--- Task directions ---
In how many lines of the records below does the word "Hypothesis" appear? Reply with the number only.

*** Begin section ***

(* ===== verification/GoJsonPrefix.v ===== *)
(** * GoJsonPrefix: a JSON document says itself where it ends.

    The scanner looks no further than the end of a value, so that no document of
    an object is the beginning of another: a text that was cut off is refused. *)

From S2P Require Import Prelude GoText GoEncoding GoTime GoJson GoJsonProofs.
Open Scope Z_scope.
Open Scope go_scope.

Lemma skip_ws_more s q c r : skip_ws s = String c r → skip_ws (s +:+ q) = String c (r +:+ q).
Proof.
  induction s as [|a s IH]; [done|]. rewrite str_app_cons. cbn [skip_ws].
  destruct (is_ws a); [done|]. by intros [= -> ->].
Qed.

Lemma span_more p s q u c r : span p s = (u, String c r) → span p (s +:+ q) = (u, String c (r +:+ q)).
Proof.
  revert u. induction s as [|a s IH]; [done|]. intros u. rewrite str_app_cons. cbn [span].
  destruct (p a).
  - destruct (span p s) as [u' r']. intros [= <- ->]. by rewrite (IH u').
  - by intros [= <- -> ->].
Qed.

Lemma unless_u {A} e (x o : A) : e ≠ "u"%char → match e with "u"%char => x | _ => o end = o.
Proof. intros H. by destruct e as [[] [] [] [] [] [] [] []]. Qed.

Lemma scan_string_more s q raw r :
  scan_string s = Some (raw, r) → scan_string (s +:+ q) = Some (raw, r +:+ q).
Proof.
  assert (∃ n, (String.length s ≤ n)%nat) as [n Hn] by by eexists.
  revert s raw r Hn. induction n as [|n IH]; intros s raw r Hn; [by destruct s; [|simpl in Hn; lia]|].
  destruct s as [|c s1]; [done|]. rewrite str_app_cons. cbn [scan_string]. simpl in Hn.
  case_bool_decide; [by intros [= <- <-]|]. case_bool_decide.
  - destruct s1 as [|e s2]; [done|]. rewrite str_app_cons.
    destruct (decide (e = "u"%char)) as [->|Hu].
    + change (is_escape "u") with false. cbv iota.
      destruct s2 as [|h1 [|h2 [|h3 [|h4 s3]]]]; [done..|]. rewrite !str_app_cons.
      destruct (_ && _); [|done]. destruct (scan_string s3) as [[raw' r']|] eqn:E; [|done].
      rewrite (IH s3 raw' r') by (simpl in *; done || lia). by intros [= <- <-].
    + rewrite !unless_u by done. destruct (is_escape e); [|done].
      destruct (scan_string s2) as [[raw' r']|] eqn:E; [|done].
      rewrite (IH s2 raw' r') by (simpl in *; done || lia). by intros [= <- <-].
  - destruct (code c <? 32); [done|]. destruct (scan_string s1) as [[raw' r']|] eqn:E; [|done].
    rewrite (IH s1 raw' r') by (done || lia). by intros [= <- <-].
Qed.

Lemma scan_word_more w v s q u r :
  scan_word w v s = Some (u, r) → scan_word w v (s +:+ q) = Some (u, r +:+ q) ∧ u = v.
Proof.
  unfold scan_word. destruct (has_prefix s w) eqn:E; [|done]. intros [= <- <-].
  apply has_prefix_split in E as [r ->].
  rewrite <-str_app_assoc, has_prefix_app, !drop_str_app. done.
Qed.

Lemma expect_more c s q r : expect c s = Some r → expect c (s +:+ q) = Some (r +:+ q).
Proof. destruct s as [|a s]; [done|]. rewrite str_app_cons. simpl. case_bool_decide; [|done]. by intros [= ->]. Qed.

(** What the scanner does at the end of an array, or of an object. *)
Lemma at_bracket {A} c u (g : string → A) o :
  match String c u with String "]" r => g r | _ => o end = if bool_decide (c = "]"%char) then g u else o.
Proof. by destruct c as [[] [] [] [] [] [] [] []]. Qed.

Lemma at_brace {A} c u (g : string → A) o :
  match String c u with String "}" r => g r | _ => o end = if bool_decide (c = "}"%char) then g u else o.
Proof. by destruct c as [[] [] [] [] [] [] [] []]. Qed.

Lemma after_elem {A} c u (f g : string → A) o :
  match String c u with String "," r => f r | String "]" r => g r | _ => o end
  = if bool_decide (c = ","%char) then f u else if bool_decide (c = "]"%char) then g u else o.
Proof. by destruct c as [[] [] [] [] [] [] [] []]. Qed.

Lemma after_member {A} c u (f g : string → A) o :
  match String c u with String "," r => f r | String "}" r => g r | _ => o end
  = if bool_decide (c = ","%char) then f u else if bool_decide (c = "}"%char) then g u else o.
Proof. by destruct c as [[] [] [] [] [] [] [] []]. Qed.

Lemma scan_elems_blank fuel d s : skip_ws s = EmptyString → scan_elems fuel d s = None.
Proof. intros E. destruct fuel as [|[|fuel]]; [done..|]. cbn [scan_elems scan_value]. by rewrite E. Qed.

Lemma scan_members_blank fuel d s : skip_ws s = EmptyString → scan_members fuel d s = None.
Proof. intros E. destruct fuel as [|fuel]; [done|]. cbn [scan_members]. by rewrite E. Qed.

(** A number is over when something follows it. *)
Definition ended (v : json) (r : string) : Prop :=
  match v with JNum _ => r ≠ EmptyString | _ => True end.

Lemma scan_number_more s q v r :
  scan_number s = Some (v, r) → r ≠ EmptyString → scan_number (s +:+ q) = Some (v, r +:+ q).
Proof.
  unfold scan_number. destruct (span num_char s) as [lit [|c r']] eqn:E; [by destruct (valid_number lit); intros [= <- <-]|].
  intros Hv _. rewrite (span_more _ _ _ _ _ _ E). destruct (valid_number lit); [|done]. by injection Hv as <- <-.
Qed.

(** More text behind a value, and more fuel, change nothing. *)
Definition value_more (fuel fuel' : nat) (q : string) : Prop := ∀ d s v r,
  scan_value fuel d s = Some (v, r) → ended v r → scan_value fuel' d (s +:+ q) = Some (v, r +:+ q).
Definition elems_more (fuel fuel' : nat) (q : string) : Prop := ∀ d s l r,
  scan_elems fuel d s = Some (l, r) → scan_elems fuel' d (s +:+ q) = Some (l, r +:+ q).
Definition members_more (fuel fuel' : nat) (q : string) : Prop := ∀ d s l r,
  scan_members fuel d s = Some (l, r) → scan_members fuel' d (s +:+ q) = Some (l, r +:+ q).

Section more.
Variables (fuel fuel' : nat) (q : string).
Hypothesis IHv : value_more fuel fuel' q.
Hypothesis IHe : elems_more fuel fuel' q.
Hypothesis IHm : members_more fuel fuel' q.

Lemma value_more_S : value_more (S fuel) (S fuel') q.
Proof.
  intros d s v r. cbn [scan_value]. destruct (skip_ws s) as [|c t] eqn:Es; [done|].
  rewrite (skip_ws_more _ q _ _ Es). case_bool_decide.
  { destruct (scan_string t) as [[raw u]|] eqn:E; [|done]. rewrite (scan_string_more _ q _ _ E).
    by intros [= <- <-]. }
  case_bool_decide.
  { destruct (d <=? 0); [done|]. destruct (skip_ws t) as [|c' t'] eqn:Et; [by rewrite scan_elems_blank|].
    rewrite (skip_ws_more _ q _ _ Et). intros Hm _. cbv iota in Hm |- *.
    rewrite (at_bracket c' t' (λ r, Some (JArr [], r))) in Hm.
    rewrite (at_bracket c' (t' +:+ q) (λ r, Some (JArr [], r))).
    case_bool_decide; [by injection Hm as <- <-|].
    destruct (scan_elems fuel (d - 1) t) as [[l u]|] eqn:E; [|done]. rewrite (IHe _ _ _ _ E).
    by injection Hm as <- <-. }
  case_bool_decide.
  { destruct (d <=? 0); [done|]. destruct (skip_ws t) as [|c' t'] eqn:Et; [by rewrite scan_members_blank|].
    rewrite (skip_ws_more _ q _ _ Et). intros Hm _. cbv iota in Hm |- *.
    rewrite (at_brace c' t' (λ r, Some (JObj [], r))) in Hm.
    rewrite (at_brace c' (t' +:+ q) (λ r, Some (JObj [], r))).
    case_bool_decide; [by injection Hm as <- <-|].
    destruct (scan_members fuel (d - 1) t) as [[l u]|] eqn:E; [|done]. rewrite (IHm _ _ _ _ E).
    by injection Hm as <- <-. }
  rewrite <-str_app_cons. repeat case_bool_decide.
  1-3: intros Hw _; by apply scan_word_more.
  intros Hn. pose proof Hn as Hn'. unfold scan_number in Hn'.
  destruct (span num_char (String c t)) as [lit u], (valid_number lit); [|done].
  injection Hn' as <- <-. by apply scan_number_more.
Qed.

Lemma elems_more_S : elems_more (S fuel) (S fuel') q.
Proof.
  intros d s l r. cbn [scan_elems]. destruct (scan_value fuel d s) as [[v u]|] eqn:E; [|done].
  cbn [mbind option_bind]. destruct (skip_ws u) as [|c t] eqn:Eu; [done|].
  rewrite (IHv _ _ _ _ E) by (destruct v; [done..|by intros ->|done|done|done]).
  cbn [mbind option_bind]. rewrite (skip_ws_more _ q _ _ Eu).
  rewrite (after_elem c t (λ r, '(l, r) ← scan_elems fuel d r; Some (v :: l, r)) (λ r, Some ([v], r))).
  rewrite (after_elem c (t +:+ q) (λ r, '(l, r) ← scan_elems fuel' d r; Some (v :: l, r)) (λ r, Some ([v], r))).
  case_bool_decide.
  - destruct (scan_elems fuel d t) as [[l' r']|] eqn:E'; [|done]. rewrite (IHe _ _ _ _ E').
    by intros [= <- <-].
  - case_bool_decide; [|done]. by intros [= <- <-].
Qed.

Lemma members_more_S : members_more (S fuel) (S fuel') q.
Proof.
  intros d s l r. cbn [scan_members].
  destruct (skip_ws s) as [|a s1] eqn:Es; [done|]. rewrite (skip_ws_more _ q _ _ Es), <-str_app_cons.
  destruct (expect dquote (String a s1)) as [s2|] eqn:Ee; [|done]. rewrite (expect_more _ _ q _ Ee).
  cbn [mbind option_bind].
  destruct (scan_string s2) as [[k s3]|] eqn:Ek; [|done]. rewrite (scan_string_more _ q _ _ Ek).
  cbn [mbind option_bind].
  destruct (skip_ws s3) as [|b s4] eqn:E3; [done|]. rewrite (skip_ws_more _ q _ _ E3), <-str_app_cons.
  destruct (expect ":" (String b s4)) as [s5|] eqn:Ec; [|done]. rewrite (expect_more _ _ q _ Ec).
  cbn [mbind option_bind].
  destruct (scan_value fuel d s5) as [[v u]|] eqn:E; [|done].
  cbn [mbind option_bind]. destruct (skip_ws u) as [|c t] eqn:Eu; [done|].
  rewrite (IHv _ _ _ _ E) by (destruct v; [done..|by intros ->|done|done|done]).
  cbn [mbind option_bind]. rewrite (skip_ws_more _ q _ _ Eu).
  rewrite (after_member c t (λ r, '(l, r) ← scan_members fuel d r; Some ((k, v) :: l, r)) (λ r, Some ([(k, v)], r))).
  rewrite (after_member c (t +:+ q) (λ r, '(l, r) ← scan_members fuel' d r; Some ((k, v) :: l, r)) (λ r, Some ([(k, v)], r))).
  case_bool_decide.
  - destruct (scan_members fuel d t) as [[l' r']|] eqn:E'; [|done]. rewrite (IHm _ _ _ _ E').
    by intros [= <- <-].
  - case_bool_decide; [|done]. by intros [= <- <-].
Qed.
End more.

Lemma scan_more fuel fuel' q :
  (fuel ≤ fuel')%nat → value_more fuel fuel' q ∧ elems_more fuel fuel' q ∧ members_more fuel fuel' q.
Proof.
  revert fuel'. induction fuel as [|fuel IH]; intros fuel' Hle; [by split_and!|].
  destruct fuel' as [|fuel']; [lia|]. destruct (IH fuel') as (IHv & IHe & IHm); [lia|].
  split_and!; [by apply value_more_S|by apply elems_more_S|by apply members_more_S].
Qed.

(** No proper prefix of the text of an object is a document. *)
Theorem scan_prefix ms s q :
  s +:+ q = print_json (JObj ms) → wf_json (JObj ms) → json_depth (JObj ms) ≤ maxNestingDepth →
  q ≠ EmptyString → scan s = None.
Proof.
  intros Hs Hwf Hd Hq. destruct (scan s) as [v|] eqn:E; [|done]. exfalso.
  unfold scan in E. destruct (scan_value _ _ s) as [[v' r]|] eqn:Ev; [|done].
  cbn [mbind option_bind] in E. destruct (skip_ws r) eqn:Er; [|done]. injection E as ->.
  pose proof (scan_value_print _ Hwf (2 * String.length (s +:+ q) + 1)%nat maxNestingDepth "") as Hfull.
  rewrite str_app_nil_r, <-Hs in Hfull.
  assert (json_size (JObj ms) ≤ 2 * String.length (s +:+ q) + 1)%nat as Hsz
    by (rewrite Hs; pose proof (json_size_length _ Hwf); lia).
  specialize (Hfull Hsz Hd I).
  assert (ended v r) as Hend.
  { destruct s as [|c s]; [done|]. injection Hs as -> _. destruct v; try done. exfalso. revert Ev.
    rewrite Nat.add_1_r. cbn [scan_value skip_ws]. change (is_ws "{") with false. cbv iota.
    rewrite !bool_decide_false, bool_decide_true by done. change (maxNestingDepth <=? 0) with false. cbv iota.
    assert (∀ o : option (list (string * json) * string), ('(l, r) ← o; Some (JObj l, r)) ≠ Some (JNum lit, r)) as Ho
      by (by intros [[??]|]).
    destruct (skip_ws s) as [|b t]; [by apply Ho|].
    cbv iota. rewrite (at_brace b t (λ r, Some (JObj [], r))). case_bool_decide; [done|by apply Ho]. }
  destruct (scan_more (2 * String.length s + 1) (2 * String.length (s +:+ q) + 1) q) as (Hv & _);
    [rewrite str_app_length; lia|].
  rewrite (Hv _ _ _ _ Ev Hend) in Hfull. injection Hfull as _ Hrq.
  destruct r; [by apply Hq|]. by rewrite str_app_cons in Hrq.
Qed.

*** End section ***

--- Answer for the task ---
3